Soon after the scandal became known, Macdonald had a parliamentary committee organized to investigate the allegations of conflict of interest and corruption.

The creation of a parliamentary committee was not greeted with enthusiasm by some outlets. Le Nationale would write on May 29, 1873, quote:

“Whether Sir Hugh Allan subscribed towards election funds or not, we are not aware. Being a wealthy man and politically in sympathy with the government he certainly ought to have subscribed, just as Mrs. Brown and Holton and Huntington and Laflamme…and hosts of others, have subscribed money to aid in ousting the Administration and placing themselves of their friends on the Treasury benches. It does not require a Parliamentary Committee to prove that wealthy men of a party contribute to the funds necessary for carrying on a great electoral campaign.”

The committee would meet in July of 1873 and letters and telegrams that had been purchased by the Liberal Party soon began to appear in newspapers. One of the most incriminating telegrams was from Macdonald to John Abbott. It states, quote:

“I must have another ten thousand, will be the last time of calling, do not fail me, answer today.”

Another letter from Allan to the Americans stated that he would be made president of the CPR in exchange for monetary conditions.

Soon seeing that the writing was on the wall and the scandal was not going away, Macdonald would meet with Lord Dufferin in August, the Governor General of Canada, and ask that parliament be suspended. Lord Dufferin granted a 10-week prorogation but he stated to Macdonald, quote:

“Your personal connection with what has passed cannot but fatally affect your position as minister.”

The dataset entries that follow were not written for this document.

(** X12: the three views of the user annotations share their storage.
    For [i] in [0, USER_ANNO_U_SIZE), after [set_user_anno_u(i, v)] the
    word reads back as [v] through [user_anno_u(i)], as the same bits
    taken as an [int] through [user_anno_i(i)], and byte by byte, least
    significant first, through [user_anno_c(4 i + k)]; the other words
    and the destination address are untouched; and [set_user_anno_i]
    stores exactly what [set_user_anno_u] stores. *)
Theorem X12_user_anno_words_alias_bytes
  (i v : Z) (a : Annotations)
  (Hsize : cb_sized a)
  (Hi : 0 <= i < Annotation.USER_ANNO_U_SIZE) :
  exists a' : Annotations,
    Annotation.set_user_anno_u i v a = Some a'
    /\ Annotation.set_user_anno_i i v a = Some a'
    /\ Annotation.user_anno_u i a' = Some (to_unsigned v)
    /\ Annotation.user_anno_i i a' = Some (to_int v)
    /\ (forall k : Z, 0 <= k < 4 ->
          Annotation.user_anno_c (4 * i + k) a' = Some ((v / 256 ^ k) mod 256))
    /\ (forall j : Z, 0 <= j < Annotation.USER_ANNO_U_SIZE -> j <> i ->
          Annotation.user_anno_u j a' = Annotation.user_anno_u j a
          /\ Annotation.user_anno_i j a' = Annotation.user_anno_i j a)
    /\ Annotation.dst_ip6_anno a' = Annotation.dst_ip6_anno a
    /\ cb_sized a'.
Proof.
  unfold cb_sized, Annotation.sizeof_cb in *.
  unfold Annotation.USER_ANNO_U_SIZE in Hi.
  assert (Hroom : (16 + 4 * Z.to_nat i + length (le_bytes 4 v)
                   <= length (_cb a))%nat).
  { rewrite length_le_bytes. lia. }
  eexists. split.
  { unfold Annotation.set_user_anno_u. rewrite index_in_true by exact Hi.
    reflexivity. }
  unfold Annotation.offset_user_flags.
  split.
  { unfold Annotation.set_user_anno_i, Annotation.USER_ANNO_I_SIZE.
    rewrite index_in_true by exact Hi. reflexivity. }
  split.
  { unfold Annotation.user_anno_u. rewrite index_in_true by exact Hi.
    cbn [_cb set_cb]. unfold Annotation.offset_user_flags.
    rewrite read_word_after_write by lia. rewrite word_value. reflexivity. }
  split.
  { unfold Annotation.user_anno_i, Annotation.USER_ANNO_I_SIZE.
    rewrite index_in_true by exact Hi.
    cbn [_cb set_cb]. unfold Annotation.offset_user_flags.
    rewrite read_word_after_write by lia.
    rewrite word_value, to_int_to_unsigned. reflexivity. }
  split.
  { intros k Hk.
    rewrite user_anno_c_lookup by (unfold Annotation.USER_ANNO_SIZE; lia).
    cbn [_cb set_cb]. rewrite lookup_write_bytes by exact Hroom.
    rewrite length_le_bytes.
    destruct (decide (16 + 4 * Z.to_nat i <= 16 + Z.to_nat (4 * i + k)
                      < 16 + 4 * Z.to_nat i + 4)%nat) as [_ | Hout]; [| lia].
    replace (16 + Z.to_nat (4 * i + k) - (16 + 4 * Z.to_nat i))%nat
      with (Z.to_nat k) by lia.
    rewrite lookup_le_bytes by lia. rewrite Z2Nat.id by lia. reflexivity. }
  split.
  { intros j Hj Hne. unfold Annotation.USER_ANNO_U_SIZE in Hj.
    unfold Annotation.user_anno_u, Annotation.user_anno_i,
      Annotation.USER_ANNO_I_SIZE, Annotation.USER_ANNO_U_SIZE.
    rewrite index_in_true by exact Hj.
    cbn [_cb set_cb]. unfold Annotation.offset_user_flags.
    rewrite read_elsewhere; [split; reflexivity | exact Hroom |].
    rewrite length_le_bytes. lia. }
  split.
  { unfold Annotation.dst_ip6_anno, Annotation.offset_dst_ip. cbn [_cb set_cb].
    rewrite read_elsewhere; [reflexivity | exact Hroom | lia]. }
  cbn [_cb set_cb]. rewrite length_write_bytes by exact Hroom. exact Hsize.
Qed.

Lemma X12_user_anno_words_alias_bytes_witness :
  exists a' : Annotations,
    Annotation.set_user_anno_u 1 305419896 sample_annotations = Some a'
    /\ Annotation.set_user_anno_i 1 305419896 sample_annotations = Some a'
    /\ Annotation.user_anno_u 1 a' = Some (to_unsigned 305419896)
    /\ Annotation.user_anno_i 1 a' = Some (to_int 305419896)
    /\ (forall k : Z, 0 <= k < 4 ->
          Annotation.user_anno_c (4 * 1 + k) a'
          = Some ((305419896 / 256 ^ k) mod 256))
    /\ (forall j : Z, 0 <= j < Annotation.USER_ANNO_U_SIZE -> j <> 1 ->
          Annotation.user_anno_u j a' = Annotation.user_anno_u j sample_annotations
          /\ Annotation.user_anno_i j a'
             = Annotation.user_anno_i j sample_annotations)
    /\ Annotation.dst_ip6_anno a' = Annotation.dst_ip6_anno sample_annotations
    /\ cb_sized a'.
Proof.
  apply (X12_user_anno_words_alias_bytes 1 305419896 sample_annotations).
  - reflexivity.
  - unfold Annotation.USER_ANNO_U_SIZE; lia.
Defined.

(** ** Destination address annotations *)

Lemma read_prefix_of_write (n : nat) (bs l : list Z) :
  (length bs <= length l)%nat -> (n <= length bs)%nat ->
  read_bytes 0 n (write_bytes 0 bs l) = take n bs.
Proof.
  intros Hl Hn. apply list_eq. intros j.
  rewrite lookup_read_bytes, lookup_write_bytes by (simpl; lia).
  destruct (decide (j < n)%nat) as [Hlt | Hge].
  - rewrite lookup_take_lt by exact Hlt.
    destruct (decide (0 <= 0 + j < 0 + length bs)%nat); [| lia].
    f_equal. lia.
  - symmetry. apply lookup_take_ge. lia.
Qed.
Lemma respond_default (c : Config) (req : http.Request) :
  (∀ u, u ∈ RedirectRules c → valid u →
        matchTemplate (Path u) (http.URL_Path req) = false) →
  respond matchTemplate c req
  = Some (http.Redirect http.NewResponse req (FinalRedirect c)
            http.StatusTemporaryRedirect,
          [log.Println2 "Redirected User with Default: " (FinalRedirect c)]).
Proof.
  intros Hnone. unfold respond, mux.dispatch, mux.Match.
  rewrite mainRouter_routes, (find_no_valid matchTemplate _ req Hnone).
  reflexivity.
Qed.

(** Every reply comes from one of the two closures of [main]. *)
Lemma respond_cases (c : Config) (req : http.Request) :
  (∃ v, v ∈ RedirectRules c ∧ valid v ∧
        matchTemplate (Path v) (http.URL_Path req) = true ∧
        respond matchTemplate c req
        = Some (http.Redirect http.NewResponse req (URL v)
                  http.StatusTemporaryRedirect,
                [log.Println2 "Redirected User Rule Based: " (URL v)]))
  ∨ respond matchTemplate c req
    = Some (http.Redirect http.NewResponse req (FinalRedirect c)
              http.StatusTemporaryRedirect,
            [log.Println2 "Redirected User with Default: " (FinalRedirect c)]).
Proof.
  unfold respond, mux.dispatch, mux.Match. rewrite mainRouter_routes.
  destruct (find (mux.route_matches matchTemplate req)
              (routeOf <$> filter valid (RedirectRules c))) as [rt|] eqn:Hfind.
  - left. apply find_some_valid in Hfind as (v & Hin & Hv & -> & Hm).
    exists v. repeat split; try assumption; apply Hv.
  - right. reflexivity.
Qed.

End Replies.

Lemma Redirect_location (w : http.ResponseWriter) (req : http.Request)
    (url : string) (code : Z) :
  http.Header (http.Redirect w req url code) !! "Location"
  = Some (http.target req url).
Proof.
  unfold http.Redirect. simpl.
  destruct (negb _ && _).
  - rewrite lookup_insert_ne by discriminate. apply lookup_insert_eq.
  - apply lookup_insert_eq.
Qed.

(** A scheme in front of the whole target is one in front of the part
    before the fragment. *)
Lemma scanScheme_before_fragment (first : bool) (s : string) :
  urlpkg.scanScheme first s = urlpkg.Scheme →
  urlpkg.scanScheme first (bytes.cutAt "#" s).1 = urlpkg.Scheme.
Proof.
  revert first. induction s as [|c s IH]; intros first Hs; [discriminate|].
  cbn [bytes.cutAt]. destruct (Ascii.eqb c "#") eqn:Hc.
  - apply Ascii.eqb_eq in Hc. subst c. destruct first; discriminate Hs.
  - cbn [fst urlpkg.scanScheme] in *. destruct (bytes.isAlpha c); [apply IH; exact Hs|].
    destruct (bytes.isDigit c || bytes.oneOf "+-." c).
    + destruct first; [discriminate|]. apply IH. exact Hs.
    + destruct (Ascii.eqb c ":"); [exact Hs|discriminate].
Qed.

Lemma scanScheme_not_star (s : string) :
  urlpkg.scanScheme true s = urlpkg.Scheme → String.eqb s "*" = false.
Proof.
  intros Hs. destruct (String.eqb s "*") eqn:He; [|reflexivity].
  apply String.eqb_eq in He. subst s. discriminate.
Qed.

Lemma hexEscapeNonASCII_ascii (s : string) :
  bytes.all bytes.isASCII s = true → http.hexEscapeNonASCII s = s.
Proof.
  induction s as [|c s IH]; intros Ha; [reflexivity|]. simpl in *.
  apply andb_prop in Ha as [Hc Hs]. rewrite Hc, (IH Hs). reflexivity.
Qed.

(** [Redirect] hands an absolute target on as it is. *)
Lemma target_absolute (req : http.Request) (url : string) :
  http.absolute url = true → http.target req url = url.
Proof.
  unfold http.absolute, http.target, urlpkg.relative. intros Habs.
  destruct (urlpkg.scanScheme true url) eqn:Hs; try discriminate.
  pose proof (scanScheme_before_fragment true url Hs) as Hu.
  rewrite (scanScheme_not_star _ Hu), Hu.
  destruct (negb _); apply hexEscapeNonASCII_ascii; exact Habs.
Qed.

Lemma Redirect_location_absolute (w : http.ResponseWriter) (req : http.Request)
    (url : string) (code : Z) :
  http.absolute url = true →
  http.Header (http.Redirect w req url code) !! "Location" = Some url.
Proof. intros Habs. rewrite Redirect_location, target_absolute by exact Habs. reflexivity. Qed.

(** The canonical form of a path starts with a slash. *)
Lemma hasPrefix_slash (s : string) : bytes.hasPrefix (String "/" s) "/" = true.
Proof.
  unfold bytes.hasPrefix. cbn [String.prefix].
  destruct (ascii_dec "/" "/") as [_|Hne]; [destruct s; reflexivity|].
  destruct Hne. reflexivity.
Qed.

Lemma hasPrefix_slash_inv (s : string) :
  bytes.hasPrefix s "/" = true → ∃ t, s = String "/" t.
Proof.
  unfold bytes.hasPrefix. destruct s as [|c s]; cbn [String.prefix]; [discriminate|].
  destruct (ascii_dec "/" c) as [<-|]; [|discriminate]. intros _. eexists. reflexivity.
Qed.

Lemma Clean_rooted (s : string) :
  ∃ t, path.Clean (String "/" s) = String "/" t.
Proof.
  unfold path.Clean. rewrite hasPrefix_slash. eexists. reflexivity.
Qed.

Lemma cleanPath_rooted (p : string) : ∃ t, mux.cleanPath p = String "/" t.
Proof.
  unfold mux.cleanPath. destruct (String.eqb p ""); [eexists; reflexivity|].
  destruct (bytes.hasPrefix p "/") eqn:Hp.
  - apply hasPrefix_slash_inv in Hp as [s ->].
    destruct (Clean_rooted s) as [t Ht]. rewrite Ht.
    destruct (_ && _); eexists; reflexivity.
  - change ("/" +:+ p) with (String "/" p).
    destruct (Clean_rooted p) as [t Ht]. rewrite Ht.
    destruct (_ && _); eexists; reflexivity.
Qed.

Lemma canonical_not_star (req : http.Request) :
  canonical req → http.isOptionsStar req = false.
Proof.
  unfold canonical, http.isOptionsStar. intros Hc.
  destruct (cleanPath_rooted (http.URL_Path req)) as [t Ht].
  rewrite Hc in Ht. rewrite Ht. apply andb_false_r.
Qed.

Lemma Redirect_is_redirect (w : http.ResponseWriter) (req : http.Request)
    (url : string) :
  http.is_redirect (http.Redirect w req url http.StatusTemporaryRedirect) = true.
Proof.
  unfold http.is_redirect. rewrite Redirect_location. reflexivity.
Qed.

(** ** The server in front of the routes *)

Section Serving.
Variable matchTemplate : string → string → bool.

(** A request in canonical form reaches the routes. *)
Lemma serve_canonical (c : Config) (req : http.Request) :
  canonical req → serve matchTemplate c req = respond matchTemplate c req.
Proof.
  intros Hc. unfold serve, http.serverHandler.
  rewrite (canonical_not_star req Hc). unfold mux.ServeHTTP.
  rewrite Hc, String.eqb_refl. reflexivity.
Qed.

(** Any other request, [OPTIONS *] apart, is answered by the router. *)
Lemma serve_not_canonical (c : Config) (req : http.Request) :
  ¬ canonical req →
  http.isOptionsStar req = false →
  serve matchTemplate c req
  = Some ({| http.Header :=
               {[ "Location" := urlpkg.String_ (mux.cleanPath (http.URL_Path req))
                                  (http.URL_ForceQuery req)
                                  (http.URL_RawQuery req) ]};
             http.Status := Some http.StatusMovedPermanently |}, []).
Proof.
  intros Hc Ho. unfold serve, http.serverHandler. rewrite Ho.
  unfold mux.ServeHTTP.
  destruct (String.eqb (mux.cleanPath (http.URL_Path req)) (http.URL_Path req)) eqn:He.
  - apply String.eqb_eq in He. destruct (Hc He).
  - reflexivity.
Qed.

Lemma serve_options_star_reply (c : Config) (req : http.Request) :
  http.isOptionsStar req = true →
  serve matchTemplate c req
  = Some ({| http.Header := {[ "Content-Length" := "0" ]};
             http.Status := Some http.StatusOK |}, []).
Proof. intros Ho. unfold serve, http.serverHandler. rewrite Ho. reflexivity. Qed.

End Serving.

Lemma canonical_dec (req : http.Request) : canonical req ∨ ¬ canonical req.
Proof.
  unfold canonical.
  destruct (String.eqb (mux.cleanPath (http.URL_Path req)) (http.URL_Path req)) eqn:He.
  - left. apply String.eqb_eq. exact He.
  - right. apply String.eqb_neq. exact He.
Qed.

(** Requests for the two paths of the literal configuration reach the
    routes. *)
Lemma serve_literal_paths (matchTemplate : string → string → bool)
    (c : Config) (req : http.Request) :
  http.URL_Path req = "/go" ∨ http.URL_Path req = "/nh" →
  serve matchTemplate c req = respond matchTemplate c req.
Proof.
  intros Hp. apply serve_canonical. unfold canonical.
  destruct Hp as [-> | ->]; reflexivity.
Qed.

(** C1: for every rule that the loop registers and every request that matches
    its path, the handler of the rule computes status 307, and so does the
    server's reply; the loop over the option fields computes 307 for every
    option struct whose [permanently] fields hold bools, whatever their
    values, because the branch for [permanently == true] assigns 307 too. *)
Theorem rule_status_always_temporary
    (matchTemplate : string → string → bool) (c : Config) (v : URLRule)
    (w : http.ResponseWriter) (req : http.Request) :
  v ∈ RedirectRules c →
  valid v →
  matchTemplate (Path v) (http.URL_Path req) = true →
  routeOf v ∈ mux.routes (mainRouter c)
  ∧ status (mux.handler (routeOf v) w req) = Some 307%Z
  ∧ status (respond matchTemplate c req) = Some 307%Z
  ∧ ∀ (T : Type) (S : reflect.Struct T) (options : T) (url : string),
      (∀ i x, reflect.fields options !! i = Some ("permanently", x) →
              is_Some (reflect.Bool x)) →
      ruleStatusCode options = Some 307%Z
      ∧ status (ruleHandler url options w req) = Some 307%Z.
Proof.
  intros Hin Hv Hm. split; [|split; [|split]].
  - rewrite mainRouter_routes. apply list_elem_of_fmap. exists v.
    split; [reflexivity|]. apply list_elem_of_filter. split; assumption.
  - reflexivity.
  - destruct (respond_cases matchTemplate c req) as [(u & _ & _ & _ & ->)| ->];
      reflexivity.
  - intros T S options url Hbool.
    pose proof (ruleStatusCode_temporary options Hbool) as Hs.
    split; [exact Hs|]. unfold ruleHandler. rewrite Hs. reflexivity.
Qed.
Section DecideLemmas.
Context {Engine Json : Type}.
Variable parse_json : list byte -> option Json.
Variable render_json : Json -> option (list byte).
Variable schema_ok : Engine -> Json -> bool.
Variable evaluate : Engine -> Json -> outcome Json.

Local Abbreviation response := (decide_response parse_json render_json schema_ok evaluate).

Lemma decide_response_fail (st : @state Engine) h r :
  decide_failure parse_json render_json schema_ok evaluate st h r -> response st h r = None.
Proof.
  unfold decide_response.
  destruct 1 as [Hh|Hh|Hr|Hr Hn|req Hr Hu|req Hr Hp|e src req j He Hr Hp Hs
                |e src req j He Hr Hp Hv|e src req j He Hr Hp Hv|e src req j resp He Hr Hp Hv Hj].
  - subst. reflexivity.
  - destruct (h =? 0); [done|].
    destruct (native st !! h) as [[|e src|]|] eqn:He; try done. by destruct (Hh e src).
  - subst. unfold cstr_read. simpl. pipeline_none.
  - rewrite cstr_read_invalid by done. pipeline_none.
  - rewrite Hr. pipeline_none.
  - rewrite Hr. pipeline_none. by rewrite Hp.
  - rewrite He, Hr. pipeline_none. rewrite Hp. simpl. by rewrite Hs.
  - rewrite He, Hr. pipeline_none. rewrite Hp. pipeline_none. by rewrite Hv.
  - rewrite He, Hr. pipeline_none. rewrite Hp. pipeline_none. by rewrite Hv.
  - rewrite He, Hr. pipeline_none. rewrite Hp. pipeline_none. rewrite Hv. simpl. by rewrite Hj.
Qed.

(** The response depends on the caller's memory only through the request. *)
Lemma decide_response_frame (st st' : @state Engine) h r :
  native st' = native st -> cstr_read st' r = cstr_read st r -> response st' h r = response st h r.
Proof. intros Hn Hr. unfold decide_response. by rewrite Hn, Hr. Qed.

Lemma decide_cases (st : @state Engine) h r :
  corint_engine_decide parse_json render_json schema_ok evaluate st h r = (0, st) \/
  exists bs, response st h r = Some bs /\
    corint_engine_decide parse_json render_json schema_ok evaluate st h r = alloc st (DStr (bs ++ [x00])).
Proof.
  unfold corint_engine_decide. destruct (response st h r) as [bs|]; [right|left]; eauto.
Qed.

End DecideLemmas.

(** ** Claims *)

(** C1: the result of either factory is the null sentinel or a non-null
    handle of a registered engine; each failure (null, unmapped or
    unterminated pointer, a string that is not UTF-8, a loader error such as
    path not found, path not readable, invalid repository, unreachable host,
    refused authentication, schema mismatch, pool initialisation failure or
    resource exhaustion) gives the null sentinel, for both factories. *)
Theorem factories_result_shape {Engine} (load_fs load_db : list byte -> Engine + load_err)
    (st : @state Engine) (p : N) :
  (let '(h, st') := corint_engine_new load_fs st p in
     h = 0 \/ (h <> 0 /\ exists e src, native st' !! h = Some (DEngine e src))) /\
  (let '(h, st') := corint_engine_new_from_database load_db st p in
     h = 0 \/ (h <> 0 /\ exists e src, native st' !! h = Some (DEngine e src))) /\
  (new_failure load_fs st p -> fst (corint_engine_new load_fs st p) = 0) /\
  (new_failure load_db st p -> fst (corint_engine_new_from_database load_db st p) = 0).
Proof.
  unfold corint_engine_new, corint_engine_new_from_database.
  split; [|split; [|split]].
  - pose proof (engine_new_with_shape load_fs st p) as Hs.
    destruct (engine_new_with load_fs st p) as [h st'].
    destruct Hs as [[-> _]|(Hh & e & src & _ & Hn & _)]; [by left|].
    right. split; [done|]. exists e, src. rewrite Hn. apply lookup_insert_eq.
  - pose proof (engine_new_with_shape load_db st p) as Hs.
    destruct (engine_new_with load_db st p) as [h st'].
    destruct Hs as [[-> _]|(Hh & e & src & _ & Hn & _)]; [by left|].
    right. split; [done|]. exists e, src. rewrite Hn. apply lookup_insert_eq.
  - intros Hf. by rewrite engine_new_with_fail.
  - intros Hf. by rewrite engine_new_with_fail.
Qed.

Lemma factories_result_shape_witness :
  new_failure ex_load_missing ex_state0 1 /\
  fst (corint_engine_new ex_load_missing ex_state0 1) = 0.
Proof.
  assert (Hf : new_failure ex_load_missing ex_state0 1)
    by (apply (LoadFailed _ _ _ ["/"; "r"; "e"; "p"; "o"]%byte PathNotFound); reflexivity).
  split; [exact Hf|].
  exact (proj1 (proj2 (proj2 (factories_result_shape ex_load_missing ex_load_missing ex_state0 1))) Hf).
Defined.

(** C2: every failure of the evaluator (null or unknown handle, null or
    invalid request pointer, request not UTF-8, not JSON, rejected by the
    schema, evaluation error, panic in the engine, exhaustion while the
    response is built) returns the null sentinel and leaves the state as it
    was; a panic is caught at the boundary and never crosses it. *)
Theorem decide_null_on_failure {Engine Json}
    (parse_json : list byte -> option Json) (render_json : Json -> option (list byte))
    (schema_ok : Engine -> Json -> bool) (evaluate : Engine -> Json -> outcome Json)
    (st : @state Engine) (h r : N) :
  decide_failure parse_json render_json schema_ok evaluate st h r ->
  corint_engine_decide parse_json render_json schema_ok evaluate st h r = (0, st).
Proof.
  intros Hf. unfold corint_engine_decide. by rewrite decide_response_fail.
Qed.

Lemma decide_null_on_failure_witness :
  decide_failure ex_parse ex_render ex_schema ex_eval_panic (snd ex_engine) (fst ex_engine) 2 /\
  corint_engine_decide ex_parse ex_render ex_schema ex_eval_panic (snd ex_engine) (fst ex_engine) 2
    = (0, snd ex_engine).
Proof.
  assert (Hf : decide_failure ex_parse ex_render ex_schema ex_eval_panic
                 (snd ex_engine) (fst ex_engine) 2)
    by (apply (EvaluationPanicked _ _ _ _ _ _ _ tt ["/"; "r"; "e"; "p"; "o"]%byte
                 ["{"; "}"]%byte tt); vm_compute; reflexivity).
  split; [exact Hf|].
  exact (decide_null_on_failure ex_parse ex_render ex_schema ex_eval_panic _ _ _ Hf).
Defined.

(** C4: releasing the null engine handle and releasing the null string are
    no-ops: the state is unchanged and the string release is defined. *)
Theorem release_null_noop {Engine} (st : @state Engine) :
  corint_engine_free st 0 = st /\ corint_string_free st 0 = Some st.
Proof. split; reflexivity. Qed.

(** C5: calling corint_init_logging n >= 1 times leaves the same state as
    calling it once. *)
Theorem init_logging_idempotent {Engine} (st : @state Engine) (n : nat) :
  (1 <= n)%nat -> Nat.iter n corint_init_logging st = corint_init_logging st.
Proof.
  induction n as [|n IH]; intros Hn; [lia|].
  destruct n as [|n]; [reflexivity|].
  change (corint_init_logging (Nat.iter (S n) corint_init_logging st) = corint_init_logging st).
  rewrite IH by lia. apply init_logging_twice.
Qed.

Lemma init_logging_idempotent_witness :
  (1 <= 3)%nat /\ Nat.iter 3 corint_init_logging ex_state0 = corint_init_logging ex_state0.
Proof. split; [lia | apply (init_logging_idempotent ex_state0 3); lia]. Defined.





(** C6: the version accessor returns a non-null pointer to a non-empty
    zero-terminated string; after it is released, a second call returns a
    byte-equal string. *)
Theorem version_stable {Engine} (v : semver) (st : @state Engine) :
  let '(p1, st1) := corint_version v st in
  p1 <> 0 /\ native_cstr st1 p1 = Some (version_bytes v) /\ version_bytes v <> [] /\
  exists st1', corint_string_free st1 p1 = Some st1' /\
  let '(p2, st2) := corint_version v st1' in
  p2 <> 0 /\ native_cstr st2 p2 = native_cstr st1 p1.
Proof.
  assert (Hc : forall st0 : @state Engine, let '(p, st') := corint_version v st0 in
            p <> 0 /\ native_cstr st' p = Some (version_bytes v) /\
            corint_string_free st' p = Some st0).
  { intros st0. unfold corint_version.
    pose proof (alloc_str st0 (version_bytes v ++ [x00])) as Ha.
    destruct (alloc st0 (DStr (version_bytes v ++ [x00]))) as [p st'].
    destruct Ha as (Hnz & _ & Hl & Hrel).
    split; [done|split].
    - unfold native_cstr. rewrite Hl. apply take_cstr_terminated, version_bytes_no_nul.
    - unfold corint_string_free. apply N.eqb_neq in Hnz. by rewrite Hnz, Hl, Hrel. }
  pose proof (Hc st) as H1. destruct (corint_version v st) as [p1 st1].
  destruct H1 as (Hnz1 & Hs1 & Hf1).
  split; [done|split; [done|split; [apply version_bytes_nonempty|]]].
  exists st. split; [done|].
  pose proof (Hc st) as H2. destruct (corint_version v st) as [p2 st2].
  destruct H2 as (Hnz2 & Hs2 & _). split; [done|]. by rewrite Hs1, Hs2.
Qed.

(** C7: the filesystem factory is atomic on failure: a null result leaves
    the whole state exactly as it was (the scratch copy of the path is
    released).  On success the only allocation left is the new engine.  In
    all cases the path is not retained: after the call the caller may
    release its path buffer and every later evaluation on the returned
    handle (with a request held elsewhere) gives the same response. *)
Theorem engine_new_atomic {Engine} (load_fs : list byte -> Engine + load_err)
    (st : @state Engine) (p : N) :
  let '(h, st') := corint_engine_new load_fs st p in
  (h = 0 -> st' = st) /\
  (h <> 0 -> exists e src, native st !! h = None /\ native st' = <[h := DEngine e src]> (native st)) /\
  (forall Json (parse_json : list byte -> option Json) (render_json : Json -> option (list byte))
          (schema_ok : Engine -> Json -> bool) (evaluate : Engine -> Json -> outcome Json) r,
     r <> p ->
     decide_response parse_json render_json schema_ok evaluate
       (set_foreign (delete p (foreign st')) st') h r =
     decide_response parse_json render_json schema_ok evaluate st' h r).
Proof.
  unfold corint_engine_new.
  pose proof (engine_new_with_shape load_fs st p) as Hs.
  destruct (engine_new_with load_fs st p) as [h st'].
  split; [|split].
  - intros ->. destruct Hs as [[_ ?]|[? _]]; done.
  - intros Hh. destruct Hs as [[? _]|(_ & e & src & Hn & Hn' & _)]; [done|]. eauto.
  - intros Json parse_json render_json schema_ok evaluate r Hr.
    apply decide_response_frame; [reflexivity|].
    unfold cstr_read. simpl. by rewrite lookup_delete_ne.
Qed.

In the House of Commons in November, Macdonald would state, quote:

“I have spoken of the prorogation. I believe that it was constitutional. I believe that it was wise and whether it was wise or unwise, it was sanctioned by this Parliament and I know that this Parliament cannot, without dishonor, reverse their vote and I believe and I know that this House accepted that proposition.”

By this point, the Pacific Scandal was the main news in the country, with entire sections of newspapers featuring in bold letters the newest developments when it came to news of the scandal.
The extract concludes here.